TASK DIRECTIONS
Keyword search on "exact": report each line of the records that contains it.
--
(* ===== verification/Losses.v ===== *)
(** * Batches in which deliveries fail

    [PublishBatch] of internal/publisher/outbox_publisher.go with a producer
    that loses some records, over a connection that does not fail: the batch
    goes on behind every event that it could not send.  So the events of one
    order can overtake each other. *)

From S2P Require Import Prelude GoStrings Json Models World.
From S2P Require Import Sqlc.
From S2P Require Import Store.
From S2P Require Import Spec Evolution.
From S2P Require Import Publisher.

(** A producer that fails for some records, with one error, and delivers the
    others. *)
Class LosingProducer `(Producer) (lost : KafkaRecord → bool) (reason : error) := {
  Publish_loses topic key payload w :
    Publish topic key payload w =
      if lost (mkKafkaRecord topic key payload) then (Err reason, w)
      else (Ok tt, add_record (mkKafkaRecord topic key payload) w)
}.

Lemma elem_of_rev {A} (x : A) l : x ∈ rev l ↔ x ∈ l.
Proof. by rewrite !list_elem_of_In, <- in_rev. Qed.

Lemma sorted_lookup {A} (R : relation A) l i j x y :
  StronglySorted R l → (i < j)%nat → l !! i = Some x → l !! j = Some y → R x y.
Proof.
  intros Hs Hij Hx Hy. rewrite <- (take_drop (S i) l) in Hs. eapply StronglySorted_app_1_elem_of; [exact Hs|..].
  - apply (list_elem_of_lookup_2 _ i). by rewrite lookup_take_lt by lia.
  - apply (list_elem_of_lookup_2 _ (j - S i)). rewrite lookup_drop. by replace (S i + (j - S i))%nat with j by lia.
Qed.

Section losses.
Context `{External} `{!ExternalLaws _} `{P : Producer} (lost : KafkaRecord → bool) (reason : error).
Context `{!LosingProducer P lost reason}.

(** The row of an event after the batch: one more failed attempt, or published. *)
Definition outcome (rec : KafkaRecord) (e row : OutboxEvent) : Prop :=
  if lost rec then row = mark_failed (text (error_text ext_text reason)) e else ∃ now, row = mark_published now e.

Lemma outcome_id rec e row : outcome rec e row → OutboxEvent_ID row = OutboxEvent_ID e.
Proof. unfold outcome. destruct (lost rec); [by intros ->|by intros [now ->]]. Qed.

(** The event can be marked failed: the error is a text of PostgreSQL, and the
    counter of attempts has room. *)
Definition markable (e : OutboxEvent) : Prop :=
  opt_text_ok (text (error_text ext_text reason)) = true ∧ 0 ≤ OutboxEvent_Attempt e < int32_max.

Lemma publish_event_loses cfg e w rec :
  outbox_events (w_db w) !! OutboxEvent_ID e = Some e → fault (w_tick w) = NoFault → markable e →
  event_record cfg e = Some rec →
  ∃ w' row, publish_event cfg e w = (Ok tt, w') ∧ w_tick w' = S (w_tick w) ∧
    w_topic w' = (if lost rec then [] else [rec]) ++ w_topic w ∧
    outcome rec e row ∧ w_db w' = put_event row (w_db w).
Proof.
  intros He Hf [Htext Hat] Hrec. unfold event_record in Hrec. unfold publish_event, outcome.
  destruct (MarshalMessage (event_message e)) as [msg|]; [|done]. injection Hrec as <-.
  erewrite bind_eval by reflexivity. unfold bind at 1, try. rewrite Publish_loses. destruct (lost _).
  - unfold bind at 1, Store.MarkOutboxEventFailed, bind, Sqlc.MarkOutboxEventFailed.
    rewrite (scan_eval _ _ _ (UUID_Scan_String (OutboxEvent_ID e))). rewrite query_nofault by exact Hf.
    cbn [qMarkOutboxEventFailed_LastError qMarkOutboxEventFailed_ID]. rewrite Htext, He. cbn -[guarded].
    unfold guarded, first_violation. cbn. rewrite !bool_decide_eq_true_2 by (cbn; lia).
    eexists _, _. split; [reflexivity|]. by split_and!.
  - unfold bind at 1, Store.MarkOutboxEventPublished, bind, Sqlc.MarkOutboxEventPublished.
    rewrite (scan_eval _ _ _ (UUID_Scan_String (OutboxEvent_ID e))). rewrite query_nofault by exact Hf.
    cbn. rewrite He. cbn. eexists _, _. split; [reflexivity|]. split_and!; [done..|by eexists|done].
Qed.

(** What the loop over the claimed events leaves. *)
Definition batch_outcome (es : list OutboxEvent) (recs : list KafkaRecord) (w w' : World) : Prop :=
  w_topic w' = rev (base.filter (λ rec, lost rec = false) recs) ++ w_topic w ∧
  Forall2 (λ e rec, ∃ row, outbox_events (w_db w') !! OutboxEvent_ID e = Some row ∧ outcome rec e row) es recs ∧
  ∀ id, id ∉ (OutboxEvent_ID <$> es) → outbox_events (w_db w') !! id = outbox_events (w_db w) !! id.

Lemma publish_events_lose cfg es recs w :
  NoDup (OutboxEvent_ID <$> es) → Forall (λ e, outbox_events (w_db w) !! OutboxEvent_ID e = Some e) es →
  (∀ i, (i < length es)%nat → fault (w_tick w + i) = NoFault) → Forall markable es →
  Forall2 (λ e rec, event_record cfg e = Some rec) es recs →
  ∃ w', publish_events cfg es w = (Ok tt, w') ∧ w_tick w' = (w_tick w + length es)%nat ∧ batch_outcome es recs w w'.
Proof.
  intros Hnd Hst Hf Hm Hrecs. revert w Hst Hf. induction Hrecs as [|e rec es recs Hrec Hrecs IH]; intros w Hst Hf.
  - exists w. split; [done|]. split; [cbn; lia|]. by split_and!.
  - cbn in Hnd. apply NoDup_cons in Hnd as [Hni Hnd]. apply Forall_cons in Hst as [He Hst].
    apply Forall_cons in Hm as [Hme Hm].
    assert (fault (w_tick w) = NoFault) as Hf0 by (at_tick w 0%nat; apply Hf; cbn; lia).
    destruct (publish_event_loses cfg e w rec He Hf0 Hme Hrec) as (w1 & row & Hrun & Htick & Htop & Hrow & Hdb).
    pose proof (outcome_id _ _ _ Hrow) as Hid.
    assert (∀ id, OutboxEvent_ID e ≠ id → outbox_events (w_db w1) !! id = outbox_events (w_db w) !! id) as Hother
      by (intros id Hne; rewrite Hdb; cbn; by rewrite Hid, lookup_insert_ne).
    destruct (IH Hnd Hm w1) as (w' & Hrun' & Htick' & Htop' & Hrows & Hrest).
    { rewrite Forall_forall in Hst |- *. intros e' He'. rewrite Hother; [by apply Hst|].
      intros Heq. apply Hni. rewrite Heq. by apply list_elem_of_fmap_2. }
    { intros i Hi. rewrite Htick. at_tick w (S i). apply Hf. cbn. lia. }
    exists w'. split; [cbn [publish_events]; unfold bind; by rewrite Hrun|]. split; [rewrite Htick', Htick; cbn; lia|].
    split_and!.
    + rewrite Htop', Htop, filter_cons. destruct (lost rec); [by rewrite decide_False|].
      rewrite decide_True by done. cbn. by rewrite <- app_assoc.
    + constructor; [|exact Hrows]. exists row. split; [|exact Hrow]. rewrite Hrest by done.
      rewrite Hdb. cbn. by rewrite Hid, lookup_insert_eq.
    + intros id Hx. cbn in Hx. apply not_elem_of_cons in Hx as [Hne Hx]. rewrite Hrest by done. by apply Hother.
Qed.

(** A batch: each claimed event is sent and marked, or only marked. *)
Lemma PublishBatch_loses cfg w recs :
  let es := claimed (Config_BatchSize cfg) (locked_rows (S (w_tick w))) (w_db w) in
  keyed (w_db w) → 0 ≤ Config_BatchSize cfg →
  (∀ i, (i < 3 + length es)%nat → fault (w_tick w + i) = NoFault) → Forall markable es →
  Forall2 (λ e rec, event_record cfg e = Some rec) es recs →
  ∃ w', PublishBatch cfg w = (Ok tt, w') ∧ batch_outcome es recs w w'.
Proof.
  intros es Hk Hl Hf Hm Hrecs. set (w0 := set_txnow (Some (clock (w_tick w))) (next_tick w)).
  assert (Sqlc.ClaimOutboxEvents (Config_BatchSize cfg) w0 = (Ok es, next_tick w0)) as Hclaim.
  { unfold Sqlc.ClaimOutboxEvents. rewrite query_nofault.
    - rewrite bool_decide_eq_false_2 by lia. by destruct w.
    - at_tick w 1%nat. apply Hf. lia. }
  destruct (publish_events_lose cfg es recs (next_tick w0)) as (w' & Hrun & Htick & Hout);
    [by apply claimed_NoDup|by apply claimed_stored| |done|done|].
  { intros i Hi. at_tick w (2 + i)%nat. apply Hf. lia. }
  eexists. split.
  - eapply WithTx_eval; [|unfold publish_batch_tx; by rewrite (bind_eval _ _ _ _ _ Hclaim)|].
    + at_tick w 0%nat. apply Hf. lia.
    + rewrite Htick. at_tick w (2 + length es)%nat. apply Hf. lia.
  - exact Hout.
Qed.

(** C40. A batch goes on behind an event that it could not send, so events of
    one order can overtake each other: with a producer that loses some
    records, over a connection that does not fail, PublishBatch succeeds and
    leaves in the log, in the order of creation, the records of all the other
    claimed events.  Of two claimed events with one partition key, the earlier
    lost and the later not, the later has its record in the log and is marked
    published, while the earlier stays unpublished, with one more attempt and
    without a record. *)
Theorem events_overtake cfg w recs :
  let es := claimed (Config_BatchSize cfg) (locked_rows (S (w_tick w))) (w_db w) in
  reachable (w_db w) → 0 ≤ Config_BatchSize cfg →
  (∀ i, (i < 3 + length es)%nat → fault (w_tick w + i) = NoFault) → Forall markable es →
  Forall2 (λ e rec, event_record cfg e = Some rec) es recs →
  ∃ w', PublishBatch cfg w = (Ok tt, w') ∧
    w_topic w' = rev (base.filter (λ rec, lost rec = false) recs) ++ w_topic w ∧
    ∀ i j e1 e2 rec1 rec2, (i < j)%nat → es !! i = Some e1 → es !! j = Some e2 →
      recs !! i = Some rec1 → recs !! j = Some rec2 → lost rec1 = true → lost rec2 = false →
      OutboxEvent_PartitionKey e1 = OutboxEvent_PartitionKey e2 →
      OutboxEvent_CreatedAt e1 ≤ OutboxEvent_CreatedAt e2 ∧ rec_key rec1 = rec_key rec2 ∧
      (∃ row2, outbox_events (w_db w') !! OutboxEvent_ID e2 = Some row2 ∧ is_Some (OutboxEvent_PublishedAt row2)) ∧
      rec2 ∈ w_topic w' ∧
      (∃ row1, outbox_events (w_db w') !! OutboxEvent_ID e1 = Some row1 ∧ OutboxEvent_PublishedAt row1 = None ∧
         OutboxEvent_Attempt row1 = OutboxEvent_Attempt e1 + 1) ∧
      (rec1 ∉ w_topic w → rec1 ∉ w_topic w').
Proof.
  intros es Hr Hl Hf Hm Hrecs. apply reachable_keyed in Hr as Hk.
  destruct (PublishBatch_loses cfg w recs Hk Hl Hf Hm Hrecs) as (w' & Hrun & Htop & Hrows & _).
  exists w'. split; [exact Hrun|]. split; [exact Htop|]. intros i j e1 e2 rec1 rec2 Hij H1 H2 Hr1 Hr2 Hlost Hsent Hpk.
  destruct (Forall2_lookup_lr _ _ _ _ _ _ Hrows H1 Hr1) as (row1 & Hrow1 & Hout1).
  destruct (Forall2_lookup_lr _ _ _ _ _ _ Hrows H2 Hr2) as (row2 & Hrow2 & Hout2).
  unfold outcome in Hout1, Hout2. rewrite Hlost in Hout1. rewrite Hsent in Hout2. destruct Hout2 as [now ->].
  split_and!.
  - pose proof (claimed_sorted (Config_BatchSize cfg) (locked_rows (S (w_tick w))) (w_db w)) as Hs. fold es in Hs.
    exact (sorted_lookup _ _ _ _ _ _ Hs Hij H1 H2).
  - pose proof (Forall2_lookup_lr _ _ _ _ _ _ Hrecs H1 Hr1) as He1.
    pose proof (Forall2_lookup_lr _ _ _ _ _ _ Hrecs H2 Hr2) as He2. unfold event_record in He1, He2.
    destruct (MarshalMessage (event_message e1)), (MarshalMessage (event_message e2)); simplify_eq. cbn. by rewrite Hpk.
  - eexists. split; [exact Hrow2|]. by eexists.
  - rewrite Htop. apply elem_of_app. left. rewrite elem_of_rev. apply list_elem_of_filter.
    split; [done|]. by eapply list_elem_of_lookup_2.
  - subst row1. eexists. split; [exact Hrow1|]. split; [|done]. cbn.
    assert (e1 ∈ es) as Hin by (by eapply list_elem_of_lookup_2). apply elem_of_claimed in Hin as [Hcl _].
    unfold claimable in Hcl. by apply andb_true_iff in Hcl as [Hp%bool_decide_eq_true _].
  - intros Hno. rewrite Htop. intros [Hin|Hin]%elem_of_app; [|done]. rewrite elem_of_rev in Hin.
    apply list_elem_of_filter in Hin as [Hx _]. congruence.
Qed.
End losses.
--
TASK OUTPUT
  intros Hs Hij Hx Hy. rewrite <- (take_drop (S i) l) in Hs. eapply StronglySorted_app_1_elem_of; [exact Hs|..].
    rewrite (scan_eval _ _ _ (UUID_Scan_String (OutboxEvent_ID e))). rewrite query_nofault by exact Hf.
    rewrite (scan_eval _ _ _ (UUID_Scan_String (OutboxEvent_ID e))). rewrite query_nofault by exact Hf.
    + constructor; [|exact Hrows]. exists row. split; [|exact Hrow]. rewrite Hrest by done.
  - exact Hout.
  exists w'. split; [exact Hrun|]. split; [exact Htop|]. intros i j e1 e2 rec1 rec2 Hij H1 H2 Hr1 Hr2 Hlost Hsent Hpk.
    exact (sorted_lookup _ _ _ _ _ _ Hs Hij H1 H2).
  - eexists. split; [exact Hrow2|]. by eexists.
  - subst row1. eexists. split; [exact Hrow1|]. split; [|done]. cbn.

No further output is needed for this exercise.